Mai
come durante questa Olimpiade ho sentito atleti confessare i loro più intimi sentimenti. Non solo per infortuni o sconfitte ma anche dopo vittorie così faticose da essere stati svuotati.
E
può sembrare paradossale, per qualcuno che non ha mai fatto sport, leggere le
interviste di questi atleti famosi che dichiarano di
essere perfino arrivati ad
odiare il loro sport.
Sarà
che sono cresciuta (altro temine per dire invecchiata) e capisco maggiormente i
loro sforzi, le loro rinunce, i loro dolori.
Uno
spettatore vede solo lo show ed il risultato. Guarda un match con coca e
patatine in mano ed è poco diverso da uno spettatore di duemila anni fa al
Colosseo: vuole rimanere impressionato, vuole che nell'arena si vedano cose
eccezionali ma che soprattutto si sputi sangue.
Gli
atleti di oggi vengono visti come privilegiati che vivono giocando mentre le
persone comuni sgobbano in ufficio (neanche tutti lavorassero invece in
miniera).
Quando
qualche atleta toppa una competizione si sente dire di tutto, ma le critiche
peggiori arrivano da quelli che come unica motivazione alle loro offese
rispondono così: si ma quanto guadagnano? Un atleta di livello mondiale arriva ad allenarsi anche 10 ore al giorno. E’
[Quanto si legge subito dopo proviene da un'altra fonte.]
(* ===== verification/PlacementChoice.v ===== *)
(** * The placement decision

    The sorted evaluations of [plan_execution_placement] and the target that
    [place_execution_target] returns. *)
From stdpp Require Import base gmap strings list sorting pretty.
From Stdlib Require Import Ascii Lia ZifyBool ZifyN.
From S2P Require Import Prelude Validation Contract KernelApi Binding Messages Wire NodeMessages Artifact Placement PlacementSpec.
Import NodeControl.

(** ** The preference order

    The comparison of two evaluations is the lexicographic one of their keys;
    [Desc] reverses the order of a component. *)
Record Desc := desc { desc_value : N }.
#[export] Program Instance Desc_ordered : Ordered Desc := {| compare x y := compare (desc_value y) (desc_value x) |}.
Next Obligation. intros [x] [y]. cbn [desc_value]. rewrite (compare_eq (K := N)). naive_solver. Qed.
Next Obligation. intros [] []. apply (compare_antisym (K := N)). Qed.
Next Obligation. intros [x] [y] [z] H1 H2. exact (compare_lt_trans _ _ _ H2 H1). Qed.

Definition EvaluationKey : Type := N * (Desc * (N * (N * (N * (N * (Desc * (string * N))))))).
Definition evaluation_key (e : CandidateEvaluation) : EvaluationKey :=
  let node := (nr_node_id (ev_node e), nr_node_epoch (ev_node e)) in
  match ev_score e with
  | Some s =>
      (0, (desc (sc_local_artifact_bytes s), (sc_estimated_transfer_millis s, (sc_transfer_bytes s,
        (sc_total_cost_microunits s, (sc_estimated_ready_at_unix_ms s, (desc (sc_reliability_score s), node)))))))%N
  | None => (1, (desc 0, (0, (0, (0, (0, (desc 0, node)))))))%N
  end.
Lemma compare_evaluations_key e e' : compare_evaluations e e' = compare (evaluation_key e) (evaluation_key e').
Proof.
  unfold compare_evaluations, evaluation_key, compare_nodes, then_with.
  destruct (ev_score e), (ev_score e'); simpl; repeat case_match; try done.
Qed.
Lemma evaluation_le_key e e' : evaluation_le e e' <-> key_le (evaluation_key e) (evaluation_key e').
Proof. unfold evaluation_le, key_le. by rewrite compare_evaluations_key. Qed.
#[export] Instance evaluation_le_trans : Transitive evaluation_le.
Proof. intros x y z. rewrite !evaluation_le_key. apply transitivity. Qed.
#[export] Instance evaluation_le_total : Total evaluation_le.
Proof. intros x y. rewrite !evaluation_le_key. apply (total key_le). Qed.

(** Evaluations that compare equal are of the same node. *)
Lemma evaluation_le_node e e' : evaluation_le e e' -> evaluation_le e' e -> ev_node e = ev_node e'.
Proof.
  rewrite !evaluation_le_key. intros H1 H2. pose proof (anti_symm key_le _ _ H1 H2) as Hk. revert Hk. unfold evaluation_key.
  destruct (ev_node e), (ev_node e'), (ev_score e), (ev_score e'); simpl; congruence.
Qed.
Lemma evaluation_lt e e' : compare_evaluations e e' = Lt <-> evaluation_le e e' /\ ~ evaluation_le e' e.
Proof.
  unfold evaluation_le. rewrite !compare_evaluations_key, (compare_antisym (evaluation_key e) (evaluation_key e')).
  destruct (compare _ _); simpl; naive_solver.
Qed.

(** ** The choice *)
Section choice.
Context (request : ExecutionPlacementRequest) (candidates : list ExecutionTargetCandidate).

(** [c] is the choice: acceptable, and preferred to every other acceptable
    candidate. *)
Definition best (c : ExecutionTargetCandidate) : Prop :=
  c ∈ candidates /\ (exists qs, acceptable request c qs) /\
  forall c' qs', c' ∈ candidates -> acceptable request c' qs' -> c' <> c ->
    compare_evaluations (evaluate_candidate request c) (evaluate_candidate request c') = Lt.

Definition sorted_evaluations : list CandidateEvaluation :=
  merge_sort evaluation_le (evaluate_candidate request <$> candidates).
Lemma elem_of_sorted e : e ∈ sorted_evaluations <-> exists c, c ∈ candidates /\ e = evaluate_candidate request c.
Proof. unfold sorted_evaluations. rewrite merge_sort_Permutation, list_elem_of_fmap. naive_solver. Qed.
Lemma eligible_acceptable c : ev_eligible (evaluate_candidate request c) = true <-> exists qs, acceptable request c qs.
Proof.
  rewrite candidate_eligible, bool_decide_eq_true. split.
  - intros [s (qs & Ha & _)%candidate_score]. eauto.
  - intros [qs Ha]. eexists. apply candidate_score. eauto.
Qed.

(** The first eligible evaluation of the sorted list is the least one. *)
Lemma sorted_find i e : list_find (fun e => ev_eligible e = true) sorted_evaluations = Some (i, e) ->
  e ∈ sorted_evaluations /\ ev_eligible e = true /\
  forall e', e' ∈ sorted_evaluations -> ev_eligible e' = true -> evaluation_le e e'.
Proof.
  intros (Hi & He & Hfirst)%list_find_Some. split; [by eapply list_elem_of_lookup_2|]. split; [done|].
  intros e' (j & Hj)%list_elem_of_lookup_1 He'.
  assert (i <= j)%nat as Hij by (destruct (le_lt_dec i j); [done|]; exfalso; by eapply Hfirst).
  destruct (decide (i = j)) as [->|Hne]; [assert (e = e') as -> by congruence; unfold evaluation_le;
    rewrite compare_evaluations_key; by rewrite (proj2 (compare_eq _ _) eq_refl)|].
  pose proof (StronglySorted_merge_sort evaluation_le (evaluate_candidate request <$> candidates)) as Hs.
  fold sorted_evaluations in Hs. clear -Hs Hi Hj Hij Hne. revert i j Hi Hj Hij Hne.
  induction Hs as [|x l _ IH Hx]; intros [|i] [|j] Hi Hj Hij Hne; simplify_eq/=; try done; try lia.
  - rewrite Forall_forall in Hx. apply Hx. by eapply list_elem_of_lookup_2.
  - eapply IH; [done..|lia|lia].
Qed.
Lemma sorted_find_None : list_find (fun e => ev_eligible e = true) sorted_evaluations = None <->
  forall c qs, c ∈ candidates -> ~ acceptable request c qs.
Proof.
  rewrite list_find_None, Forall_forall. setoid_rewrite elem_of_sorted. split.
  - intros Hn c qs Hc Ha. apply (Hn (evaluate_candidate request c)); [eauto|]. apply eligible_acceptable. eauto.
  - intros Hn e (c & Hc & ->) [qs Ha]%eligible_acceptable. by eapply Hn.
Qed.

Definition duplicate_target : FabricContractError :=
  fabric_error "EXECUTION_TARGET_DUPLICATE" "candidate set contains a duplicate NodeRef".
Definition waiting_for_target : FabricContractError :=
  fabric_error "WAITING_FOR_EXECUTION_TARGET"
    "no target satisfies the canonical resource, policy, lifecycle, and Artifact constraints".

Lemma node_key_inj c c' : NoDup (node_key <$> candidates) -> c ∈ candidates -> c' ∈ candidates ->
  cnd_node c = cnd_node c' -> c = c'.
Proof.
  intros Hn Hc Hc' Heq. assert (node_key c = node_key c') as Hk by (unfold node_key; by rewrite Heq). clear Heq.
  revert Hn Hc Hc'. induction candidates as [|x cs IH]; csimpl; [set_solver|].
  rewrite NoDup_cons, !elem_of_cons. intros [Hx Hn] [->|Hc] [->|Hc']; [done|..|by apply IH].
  - destruct Hx. rewrite Hk. by apply list_elem_of_fmap_2.
  - destruct Hx. rewrite <- Hk. by apply list_elem_of_fmap_2.
Qed.
Lemma duplicates_Ok u : for_unique (fun _ => Ok tt) node_key duplicate_target ∅ candidates = Ok u <-> NoDup (node_key <$> candidates).
Proof.
  rewrite for_unique_Ok. split; [by intros (_ & ? & _)|]. intros Hn. split_and!; [by apply Forall_true|done|set_solver].
Qed.
Lemma duplicates_Err e : for_unique (fun _ => Ok tt) node_key duplicate_target ∅ candidates = Err e ->
  ~ NoDup (node_key <$> candidates) /\ e = duplicate_target.
Proof.
  intros He. split; [intros Hn; by rewrite (proj2 (duplicates_Ok tt) Hn) in He|].
  revert He. generalize (∅ : gset (string * N)). induction candidates as [|x cs IH]; intros seen; simpl; [done|].
  case_decide; [by intros [= <-]|apply IH].
Qed.

(** What a valid request on distinct nodes returns. *)
Lemma place_valid : validate_request request = Ok tt -> NoDup (node_key <$> candidates) ->
  (exists c, best c /\ place_execution_target request candidates = Ok c) \/
  ((forall c qs, c ∈ candidates -> ~ acceptable request c qs) /\
   place_execution_target request candidates = Err waiting_for_target).
Proof.
  intros Hr Hn. unfold place_execution_target, plan_execution_placement. rewrite Hr. cbn [mbind result_bind].
  fold duplicate_target. rewrite (proj2 (duplicates_Ok tt) Hn). cbn [mbind result_bind dec_selected_node].
  fold sorted_evaluations.
  destruct (list_find (fun e => ev_eligible e = true) sorted_evaluations) as [[i e]|] eqn:Hf.
  2:{ right. split; [by apply sorted_find_None|done]. }
  left. apply sorted_find in Hf as ((c & Hc & ->)%elem_of_sorted & He & Hmin).
  cbn [fmap option_fmap option_map ok_or mbind result_bind snd]. rewrite evaluated_node.
  destruct (list_find (fun candidate => cnd_node candidate = cnd_node c) candidates) as [[j c']|] eqn:Hj.
  2:{ apply list_find_None in Hj. rewrite Forall_forall in Hj. by destruct (Hj c Hc). }
  apply list_find_Some in Hj as (Hj & Hnode & _). apply list_elem_of_lookup_2 in Hj.
  rewrite (node_key_inj c' c Hn Hj Hc Hnode). exists c. split; [|done]. split; [done|]. split; [by apply eligible_acceptable|].
  intros c2 qs2 Hc2 Ha2 Hne. apply evaluation_lt.
  assert (evaluation_le (evaluate_candidate request c) (evaluate_candidate request c2)) as Hle.
  { apply Hmin; [apply elem_of_sorted; eauto|apply eligible_acceptable; eauto]. }
  split; [done|]. intros Hge. apply Hne. apply (node_key_inj c2 c); [done..|].
  rewrite <- !(evaluated_node request). by apply evaluation_le_node.
Qed.
Lemma best_unique c c' : NoDup (node_key <$> candidates) -> best c -> best c' -> c = c'.
Proof.
  intros Hn (Hc & [qs Ha] & Hb) (Hc' & [qs' Ha'] & Hb'). destruct (decide (cnd_node c = cnd_node c')) as [Heq|Hne].
  { by apply node_key_inj. }
  assert (c <> c') by congruence. specialize (Hb c' qs' Hc' Ha' ltac:(done)). specialize (Hb' c qs Hc Ha ltac:(done)).
  rewrite !compare_evaluations_key in *. rewrite (compare_antisym (evaluation_key (evaluate_candidate request c))), Hb in Hb'.
  done.
Qed.
Lemma place_Ok c : place_execution_target request candidates = Ok c <->
  validate_request request = Ok tt /\ NoDup (node_key <$> candidates) /\ best c.
Proof.
  split.
  - intros Hp. assert (validate_request request = Ok tt) as Hr.
    { unfold place_execution_target, plan_execution_placement in Hp. by destruct (validate_request request) as [[]|]. }
    assert (NoDup (node_key <$> candidates)) as Hn.
    { unfold place_execution_target, plan_execution_placement in Hp. rewrite Hr in Hp. cbn [mbind result_bind] in Hp.
      fold duplicate_target in Hp. apply (duplicates_Ok tt).
      by destruct (for_unique (fun _ => Ok tt) node_key duplicate_target ∅ candidates) as [[]|]. }
    split_and!; [done..|]. destruct (place_valid Hr Hn) as [(c' & Hb & Hp')|[_ Hp']]; [|congruence].
    rewrite Hp in Hp'. by injection Hp' as ->.
  - intros (Hr & Hn & Hb). destruct (place_valid Hr Hn) as [(c' & Hb' & ->)|[Hno _]].
    + f_equal. by apply best_unique.
    + destruct Hb as (Hc & [qs Ha] & _). by destruct (Hno c qs).
Qed.
Lemma place_Err e : place_execution_target request candidates = Err e <->
  validate_request request = Err e \/
  (validate_request request = Ok tt /\ ~ NoDup (node_key <$> candidates) /\ e = duplicate_target) \/
  (validate_request request = Ok tt /\ NoDup (node_key <$> candidates) /\
   (forall c qs, c ∈ candidates -> ~ acceptable request c qs) /\ e = waiting_for_target).
Proof.
  destruct (validate_request request) as [[]|e'] eqn:Hr.
  2:{ unfold place_execution_target, plan_execution_placement. rewrite Hr. cbn [mbind result_bind]. naive_solver. }
  destruct (decide (NoDup (node_key <$> candidates))) as [Hn|Hn].
  - destruct (place_valid Hr Hn) as [(c' & Hb & ->)|[Hno ->]].
    + split; [done|]. intros [?|[(_ & ? & _)|(_ & _ & Hno & _)]]; [done..|].
      destruct Hb as (Hc & [qs Ha] & _). by destruct (Hno c' qs).
    + split; [intros [= <-]; auto 10|]. intros [?|[(_ & ? & _)|(_ & _ & _ & ->)]]; done.
  - assert (place_execution_target request candidates = Err duplicate_target) as ->.
    { unfold place_execution_target, plan_execution_placement. rewrite Hr. cbn [mbind result_bind]. fold duplicate_target.
      destruct (for_unique (fun _ => Ok tt) node_key duplicate_target ∅ candidates) as [[]|e'] eqn:Hd.
      - by apply duplicates_Ok in Hd.
      - by apply duplicates_Err in Hd as [_ ->]. }
    split; [intros [= <-]; auto 10|]. intros [?|[(_ & _ & ->)|(_ & ? & _)]]; done.
Qed.
End choice.

(** C22: the target of a placement is the acceptable candidate that is preferred
    to every other acceptable one; a request is refused exactly for its own
    defect, for a node listed twice, or because nobody is acceptable; and the
    order of the candidates never matters. *)
Theorem placement_picks_best request candidates :
  (forall c, place_execution_target request candidates = Ok c <->
     validate_request request = Ok tt /\ NoDup (node_key <$> candidates) /\ best request candidates c) /\
  (forall e, place_execution_target request candidates = Err e <->
     validate_request request = Err e \/
     (validate_request request = Ok tt /\ ~ NoDup (node_key <$> candidates) /\ e = duplicate_target) \/
     (validate_request request = Ok tt /\ NoDup (node_key <$> candidates) /\
      (forall c qs, c ∈ candidates -> ~ acceptable request c qs) /\ e = waiting_for_target)) /\
  (forall shuffled, shuffled ≡ₚ candidates ->
     place_execution_target request shuffled = place_execution_target request candidates).
Proof.
  split_and!; [intros; apply place_Ok|intros; apply place_Err|]. intros shuffled Hp.
  assert (NoDup (node_key <$> shuffled) <-> NoDup (node_key <$> candidates)) as Hn by (by rewrite Hp).
  destruct (place_execution_target request candidates) as [c|e] eqn:Hpl.
  - apply place_Ok in Hpl as (Hr & Hd & Hb). apply place_Ok. split_and!; [done|by apply Hn|].
    unfold best in *. by setoid_rewrite Hp.
  - apply place_Err in Hpl. apply place_Err. rewrite Hn. by setoid_rewrite Hp.
Qed.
quasi perennemente a dieta. Si alza presto e va a letto presto. Rinuncia al
beach volley con gli amici, allo sci a capodanno. Un atleta di livello fa sport
per lavoro ed è qui che la gente non capisce la fatica. Prendono bei soldi certo
ma sono quasi sempre alle prese con dolori fisici, lontani dalle
famiglie e gli amici forse li vedono via Skype.
Da
un atleta si pretende sempre la perfezione, solo per il fatto che… non ha un
lavoro come tutti gli altri. Eppure sono sicura che uno qualsiasi di tutti gli
haters che ci sono in giro, messo un giorno in piscina ad allenarsi come la
Pellegrini, scapperebbe a gambe levate dopo mezza giornata.
Mi
ha fatto tenerezza la Cagnotto che ha dichiarato di essersi sentita scarnificata
dalla preparazione per questa olimpiade. Una ragazza famosa, che ha vinto
tantissimo, che è un modello di educazione e sport pulito che ha espresso un disagio
che pochi hanno il coraggio di mostrare.
E cosa dire delle parole di Niccolò Campriani dopo l'oro?!
Qualche
anno fa aveva fatto scalpore il libro di Agassi in cui il famoso tennista
dichiarava di aver odiato il suo sport. Tutti almeno una volta si sono chiesti:
ma come è possibile? Lui così bello, così
famoso, così vincente? Poi leggi e scopri che il padre al posto di
regalargli una macchinina telecomandata gli aveva creato una macchina – mostro sparapalloni
che gli metteva davanti per infinite ore al giorno. C’è un’immagine che a
ripensarci mi inquieta ancora: lui nel campo opposto alla macchina, circondato
da centinaia di palline che doveva continuare a cercare di ribattere (e nello
stesso tempo doveva stare attento a non farsi male con tutte le altre da cui era circondato).
Lo
sport che diventa incubo.
Pochi
giorni fa Federica Pellegrini è arrivata 4° nella sua gara: i 200 mt stile libero. Si sono
aperte, come sempre quando c’è di mezzo lei, centinaia di polemiche. La
Pellegrini paga il fato che è una donna. Forte. E poco solare. A me è sempre
sembrata sulle sue: mai una risata spontanea, rilassata, sempre super
controllata e critica. Ma l’ho sempre trovata fortissima. Un’atleta come lei
non si può discutere. Eppure? Eppure la Pellegrini sembra davvero poco amata,
la gente è sempre pronta a “spararle” addosso. Finita la gara, la logica e
cocente delusione: smetto qui. Il giornodopo dice: il nuoto però rimane la mia
vita. Contraddittoria? No: umana. È logica la delusione olimpica. A 28
anni, è difficile che potrà tornare a vincere a questi livelli ma soprattutto che
potrà avere la voglia di affrontare altri 4 anni di allenamenti di questo
livello. Lo sa anche lei. Ma sa anche che il nuoto, nonostante quello che può
apparire dalle interviste e dalle pubblicità, è la sua vita.
Anche
se dall'estero, l’ho vista sventolare la nostra bandiera e sembrava così felice
e devo ammettere che sono stata davvero orgogliosa di aver avuto una
portabandiera così. Me la ricordo ragazzina sul podio ad Atene 2004, più di
dieci anni fa. L’ho vista crescere in tv e non posso avere la presunzione di
conoscerla ma da sportiva posso immaginare quanto le è costato ogni suo
successo. Non so se è pronta per smettere, non credo che nessuno atleta lo sia
mai nel suo cuore. Le auguro solo di riuscire a tornare in piscina come la
prima volta che l’ha fatto: con solo la gioia, l’amore ed il divertimento per
il suo sport.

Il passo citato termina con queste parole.